The big thing that I am struck by on this recording is the way the vocal collages / loops interact with the instrument and noise sequences and loops. There is a phase shifting at work throughout these pieces. As the parts shift against each other, difference colorations come out in both parts. You might hear a phrase repeated dozens of times, and yet they seem to changed just a bit depending on where they fall in relation to other parts.
This is the kind of auditory illusion first noted by Steve Reich in ‘Come Out’ back in the 1960’s when he played multiple copies of the same tape loop at slightly different speeds. The tapes started in alignment, but then move slowly out of alignment until they reached an apex, then merged slowly back into each other.
But this isn’t quite the same kind of illusion these samples / loops do not appear to change speeds. Rather it is the variation in length between them that determines how their relationships change as the repeat over and over.
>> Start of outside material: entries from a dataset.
Lemma nth_error_rows {A B : Type} (f : A -> list B) (m : nat) :
  (forall a, List.length (f a) = m) ->
  forall rows i j, (j < m)%nat ->
    nth_error (flat_map f rows) (i * m + j)
    = match nth_error rows i with
      | Some a => nth_error (f a) j
      | None => None
      end.
Proof.
  intros Hlen rows. induction rows as [|r rows IH]; intros i j Hj.
  - simpl. destruct (i * m + j)%nat; destruct i; reflexivity.
  - destruct i; simpl.
    + apply nth_error_app1. rewrite Hlen. exact Hj.
    + rewrite nth_error_app2 by (rewrite Hlen; lia).
      rewrite Hlen. replace (m + i * m + j - m)%nat with (i * m + j)%nat by lia.
      apply IH. exact Hj.
Qed.

Lemma nth_error_new_squares gen n x y :
  0 <= x < n -> 0 <= y < n ->
  nth_error (new_squares gen n) (Z.to_nat (y * n + x)) = Some (Label gen x y).
Proof.
  intros Hx Hy. unfold new_squares, positions.
  rewrite nth_error_map.
  replace (Z.to_nat (y * n + x))
    with (Z.to_nat y * Z.to_nat n + Z.to_nat x)%nat by nia.
  rewrite (nth_error_rows _ (Z.to_nat n)).
  - rewrite nth_error_range by lia.
    rewrite nth_error_map, nth_error_range by lia. simpl.
    f_equal. f_equal; lia.
  - intros a. rewrite length_map, length_range. f_equal. lia.
  - lia.
Qed.

Lemma In_new_squares gen n l :
  In l (new_squares gen n)
  <-> born l = gen /\ 0 <= lx l < n /\ 0 <= ly l < n.
Proof.
  unfold new_squares. rewrite in_map_iff. split.
  - intros [[x y] [<- H]]. apply In_positions in H.
    rewrite !In_range in H. simpl. lia.
  - intros [Hb [Hx Hy]]. exists (lx l, ly l). split.
    + destruct l; simpl in *. subst. reflexivity.
    + apply In_positions. rewrite !In_range. lia.
Qed.

Lemma NoDup_range a b : NoDup (range a b).
Proof.
  unfold range. apply NoDup_map_NoDup_ForallPairs; [| apply seq_NoDup].
  intros i j _ _ H. lia.
Qed.

Lemma NoDup_positions ys xs : NoDup ys -> NoDup xs -> NoDup (positions ys xs).
Proof.
  intros Hy Hx. unfold positions. induction Hy as [|y ys Hn Hy IH]; simpl.
  - constructor.
  - apply NoDup_app.
    + apply NoDup_map_NoDup_ForallPairs; [| exact Hx].
      intros i j _ _ H. inversion H. reflexivity.
    + exact IH.
    + intros [x' y'] H1 H2. apply in_map_iff in H1.
      destruct H1 as [x [E _]]. inversion E; subst.
      apply (In_positions ys xs x' y') in H2. tauto.
Qed.

Lemma NoDup_new_squares gen n : NoDup (new_squares gen n).
Proof.
  unfold new_squares. apply NoDup_map_NoDup_ForallPairs.
  - intros [x y] [x' y'] _ _ H. inversion H. reflexivity.
  - apply NoDup_positions; apply NoDup_range.
Qed.

Lemma length_positions ys xs :
  List.length (positions ys xs) = (List.length ys * List.length xs)%nat.
Proof.
  unfold positions. induction ys as [|y ys IH]; simpl; [reflexivity |].
  rewrite length_app, length_map, IH. reflexivity.
Qed.

Lemma length_new_squares gen n :
  0 <= n -> Z.of_nat (List.length (new_squares gen n)) = n ^ 2.
Proof.
  intros H. unfold new_squares.
  rewrite length_map, length_positions, length_range. nia.
Qed.

Lemma get_square_outside g x y : ~ in_grid g x y -> get_square g x y = None.
Proof.
  unfold in_grid, get_square. intros H.
  destruct (y >=? size g) eqn:E1; [reflexivity |].
  destruct (x >=? size g) eqn:E2; [reflexivity |].
  destruct (y <? 0) eqn:E3; [reflexivity |].
  destruct (x <? 0) eqn:E4; [reflexivity |].
  exfalso. apply H. lia.
Qed.

Lemma get_square_cell g x y :
  well_formed g -> in_grid g x y -> get_square g x y = Some (cell g x y).
Proof.
  intros [Hs [Hsq _]] [Hx Hy]. unfold get_square.
  replace ((y >=? size g) || (x >=? size g) || (y <? 0) || (x <? 0))
    with false.
  - rewrite Hsq. apply nth_error_new_squares; assumption.
  - symmetry. rewrite !orb_false_iff. repeat split; lia.
Qed.

Lemma get_square_Some g x y l :
  well_formed g -> get_square g x y = Some l ->
  in_grid g x y /\ l = cell g x y.
Proof.
  intros W H.
  assert (G : in_grid g x y).
  { unfold in_grid. destruct (Z_lt_dec x 0); [| destruct (Z_lt_dec y 0);
      [| destruct (Z_le_dec (size g) x); [| destruct (Z_le_dec (size g) y);
        [| lia]]]];
    rewrite get_square_outside in H by (unfold in_grid; lia); discriminate. }
  split; [exact G |]. rewrite (get_square_cell _ _ _ W G) in H. congruence.
Qed.

Lemma In_squares g l :
  well_formed g ->
  In l (squares g) <-> l = cell g (lx l) (ly l) /\ in_grid g (lx l) (ly l).
Proof.
  intros [_ [Hsq _]]. rewrite Hsq, In_new_squares. unfold cell, in_grid.
  destruct l as [b x y]; simpl. split.
  - intros [-> H]. split; [reflexivity | lia].
  - intros [E H]. inversion E. split; [congruence | lia].
Qed.

Lemma cell_In_squares g x y :
  well_formed g -> in_grid g x y -> In (cell g x y) (squares g).
Proof.
  intros W G. apply In_squares; [exact W |]. simpl. auto.
Qed.

Lemma well_formed_evolves ed g g' :
  evolves ed g g' -> well_formed g -> well_formed g'.
Proof.
  intros E [H1 [H2 H3]]. unfold well_formed.
  rewrite (ev_size _ _ _ E), (ev_squares _ _ _ E), (ev_generation _ _ _ E),
    (ev_amount _ _ _ E). auto.
Qed.

Lemma in_grid_evolves ed g g' x y :
  evolves ed g g' -> in_grid g' x y <-> in_grid g x y.
Proof. intros E. unfold in_grid. rewrite (ev_size _ _ _ E). tauto. Qed.

Lemma cell_evolves ed g g' x y : evolves ed g g' -> cell g' x y = cell g x y.
Proof. intros E. unfold cell. rewrite (ev_generation _ _ _ E). reflexivity. Qed.

(** * Drawing the mines *)

Lemma drop_nth_incl {A : Type} (l : list A) : forall n a,
  In a (drop_nth n l) -> In a l.
Proof.
  induction l as [|b l IH]; intros n a H; destruct n; simpl in *;
    try contradiction; [auto | destruct H; eauto].
Qed.

Lemma drop_nth_NoDup {A : Type} (l : list A) : forall n,
  NoDup l -> NoDup (drop_nth n l).
Proof.
  induction l as [|b l IH]; intros n H; destruct n; simpl;
    try constructor; inversion H; subst; try assumption; [| apply IH; assumption].
  intros Hin. apply drop_nth_incl in Hin. contradiction.
Qed.

Lemma drop_nth_gone {A : Type} (l : list A) : forall n a,
  NoDup l -> nth_error l n = Some a -> ~ In a (drop_nth n l).
Proof.
  induction l as [|b l IH]; intros n a H E; [destruct n; discriminate |].
  inversion H; subst. destruct n; simpl in *.
  - inversion E; subst. assumption.
  - intros [->|Hin].
    + apply nth_error_In in E. contradiction.
    + exact (IH n a H3 E Hin).
Qed.

Lemma drop_nth_length {A : Type} (l : list A) : forall n,
  (n < List.length l)%nat -> S (List.length (drop_nth n l)) = List.length l.
Proof.
  induction l as [|b l IH]; intros n H; destruct n; simpl in *; try lia.
  rewrite IH by lia. reflexivity.
Qed.

Lemma sample_incl {A : Type} k : forall supply (population : list A) a,
  In a (sample supply population k) -> In a population.
Proof.
  induction k as [|k IH]; intros supply population a H; simpl in H; [tauto |].
  destruct (nth_error population _) as [b|] eqn:E; [| contradiction].
  destruct H as [->|H].
  - eapply nth_error_In; eauto.
  - eapply drop_nth_incl. eapply IH. eauto.
Qed.

Lemma sample_NoDup {A : Type} k : forall supply (population : list A),
  NoDup population -> NoDup (sample supply population k).
Proof.
  induction k as [|k IH]; intros supply population H; simpl; [constructor |].
  destruct (nth_error population _) as [b|] eqn:E; [| constructor].
  constructor.
  - intros Hin. apply sample_incl in Hin.
    exact (drop_nth_gone _ _ _ H E Hin).
  - apply IH. apply drop_nth_NoDup. exact H.
Qed.

Lemma sample_length {A : Type} k : forall supply (population : list A),
  (k <= List.length population)%nat ->
  List.length (sample supply population k) = k.
Proof.
  induction k as [|k IH]; intros supply population H; simpl; [reflexivity |].
  assert (Hi : (Nat.modulo (hd O supply) (List.length population)
                < List.length population)%nat).
  { apply Nat.mod_upper_bound. lia. }
  destruct (nth_error population _) as [b|] eqn:E.
  - simpl. rewrite IH; [reflexivity |].
    pose proof (drop_nth_length population _ Hi). lia.
  - apply nth_error_None in E. lia.
Qed.


Lemma nth_error_index gen n i :
  0 < n -> 0 <= i < n ^ 2 ->
  nth_error (new_squares gen n) (Z.to_nat i) = Some (label_at gen n i).
Proof.
  intros Hn H. rewrite Z.pow_2_r in H.
  replace (Z.to_nat i) with (Z.to_nat ((i / n) * n + i mod n))
    by (f_equal; rewrite (Z.div_mod i n) at 3; lia).
  apply nth_error_new_squares.
  - apply Z.mod_pos_bound. lia.
  - split; [apply Z.div_pos; lia | apply Z.div_lt_upper_bound; lia].
Qed.

Lemma squares_at_map g idx :
  well_formed g ->
  (forall i, In i idx -> 0 <= i < size g ^ 2) ->
  squares_at g idx
  = Some (map (fun i => Some (label_at (generation g) (size g) i)) idx).
Proof.
  intros [Hn [Hsq _]] H. induction idx as [|i idx IH]; simpl; [reflexivity |].
  rewrite Hsq, nth_error_index by (auto; apply H; simpl; auto).
  rewrite IH by (intros; apply H; simpl; auto). reflexivity.
Qed.

Lemma label_at_inj gen n i j :
  0 < n -> label_at gen n i = label_at gen n j -> i = j.
Proof.
  unfold label_at. intros Hn E. inversion E.
  rewrite (Z.div_mod i n), (Z.div_mod j n) by lia. congruence.
Qed.

Lemma label_at_cell g x y :
  in_grid g x y ->
  label_at (generation g) (size g) (y * size g + x) = cell g x y.
Proof.
  intros [Hx Hy]. unfold label_at, cell. f_equal.
  - rewrite Z.add_comm, Z.mod_add by lia. apply Z.mod_small. lia.
  - rewrite Z.add_comm, Z.div_add by lia. rewrite Z.div_small by lia. lia.
Qed.

Lemma first_click_returns g x y :
  well_formed g -> in_grid g x y ->
  exists new,
    first_click g x y
    = Returned (set_mines (mine_squares g ++ new)
                  (skipn (Z.to_nat (undiscovered_mines g)) (entropy g)) g)
    /\ NoDup new
    /\ List.length new = Z.to_nat (undiscovered_mines g)
    /\ (forall s, In s new -> exists l, s = Some l /\ In l (squares g))
    /\ ~ In (Some (cell g x y)) new.
Proof.
  intros W G. pose proof W as [Hs [Hsq Hk]]. pose proof G as [Hx Hy].
  unfold first_click, generate_mines.
  set (e := y * size g + x).
  assert (He : 0 <= e < size g ^ 2) by (unfold e; nia).
  assert (Hlen : Z.of_nat (List.length (range 0 (size g ^ 2))) = size g ^ 2).
  { rewrite length_range. lia. }
  unfold pop. rewrite Hlen.
  replace ((0 <=? e) && (e <? size g ^ 2)) with true
    by (symmetry; apply andb_true_iff; split; lia).
  set (valid := drop_nth (Z.to_nat e) (range 0 (size g ^ 2))).
  assert (Hvl : S (List.length valid) = List.length (range 0 (size g ^ 2))).
  { apply drop_nth_length. rewrite length_range. lia. }
  replace ((undiscovered_mines g <? 0)
           || (Z.of_nat (List.length valid) <? undiscovered_mines g))
    with false by (symmetry; apply orb_false_iff; split; lia).
  set (mines := sample (entropy g) valid (Z.to_nat (undiscovered_mines g))).
  assert (Hin : forall i, In i mines -> In i valid).
  { intros i. apply sample_incl. }
  assert (Hr : forall i, In i mines -> 0 <= i < size g ^ 2).
  { intros i Hi. apply Hin in Hi. apply drop_nth_incl in Hi.
    apply In_range in Hi. exact Hi. }
  rewrite (squares_at_map g mines W Hr).
  eexists. split; [reflexivity |]. repeat split.
  - apply NoDup_map_NoDup_ForallPairs.
    + intros i j _ _ E.
      apply (label_at_inj (generation g) (size g)); [exact Hs | congruence].
    + apply sample_NoDup. apply drop_nth_NoDup. apply NoDup_range.
  - rewrite length_map. apply sample_length. lia.
  - intros s Hsn. apply in_map_iff in Hsn. destruct Hsn as [i [<- Hi]].
    eexists. split; [reflexivity |].
    rewrite Hsq. eapply nth_error_In. apply nth_error_index; auto.
  - intros Hc. apply in_map_iff in Hc. destruct Hc as [i [E Hi]].
    rewrite <- (label_at_cell g x y G) in E.
    assert (i = e).
    { apply (label_at_inj (generation g) (size g)); [exact Hs |].
      unfold e. congruence. }
    subst i. apply Hin in Hi.
    refine (drop_nth_gone (range 0 (size g ^ 2)) (Z.to_nat e) e
              (NoDup_range _ _) _ Hi).
    rewrite nth_error_range by lia. f_equal. lia.
Qed.

(** * Every reveal returns *)

Lemma filter_length_lt {A : Type} (f f' : A -> bool) (l : list A) a :
  (forall b, f' b = true -> f b = true) ->
  In a l -> f a = true -> f' a = false ->
  (List.length (filter f' l) < List.length (filter f l))%nat.
Proof.
  intros Himp. induction l as [|b l IH]; intros Hin Hfa Hfa'; [destruct Hin |].
  assert (Hle : forall m : list A,
             (List.length (filter f' m) <= List.length (filter f m))%nat).
  { induction m as [|c m IHm]; simpl; [lia |].
    destruct (f' c) eqn:E'; [rewrite (Himp c E'); simpl; lia |].
    destruct (f c); simpl; lia. }
  simpl. destruct Hin as [->|Hin].
  - rewrite Hfa, Hfa'. simpl. specialize (Hle l). lia.
  - specialize (IH Hin Hfa Hfa').
    destruct (f' b) eqn:E'; [rewrite (Himp b E'); simpl; lia |].
    destruct (f b); simpl; lia.
Qed.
The tracks ‘The Shape of Our Galaxy’ and ‘Crypto II’, and ‘I Ask for Your-Blessing’ are really standout tracks on this release. But all the tracks actually do reveal interesting aspects to our perceptions of sounds in relationship to each other.
Conclusion
This is a release that isn’t for everyone. It does, however, have an audience. It is definitely a work that will appeal to people who like Steve Reich, The Fucked Up Beat, and the experimental self-releases by Sonic Youth. Personally I think that should be all music listeners, however I realize that in reality it is a subset of the music listening populace.
Of course, if you have tried to get into some more experimental types of music, this one is definitely a good place to start. It is accessible, and yet has an other-worldly quality to it that is found in many of the best experimental pieces released either commercially or privately.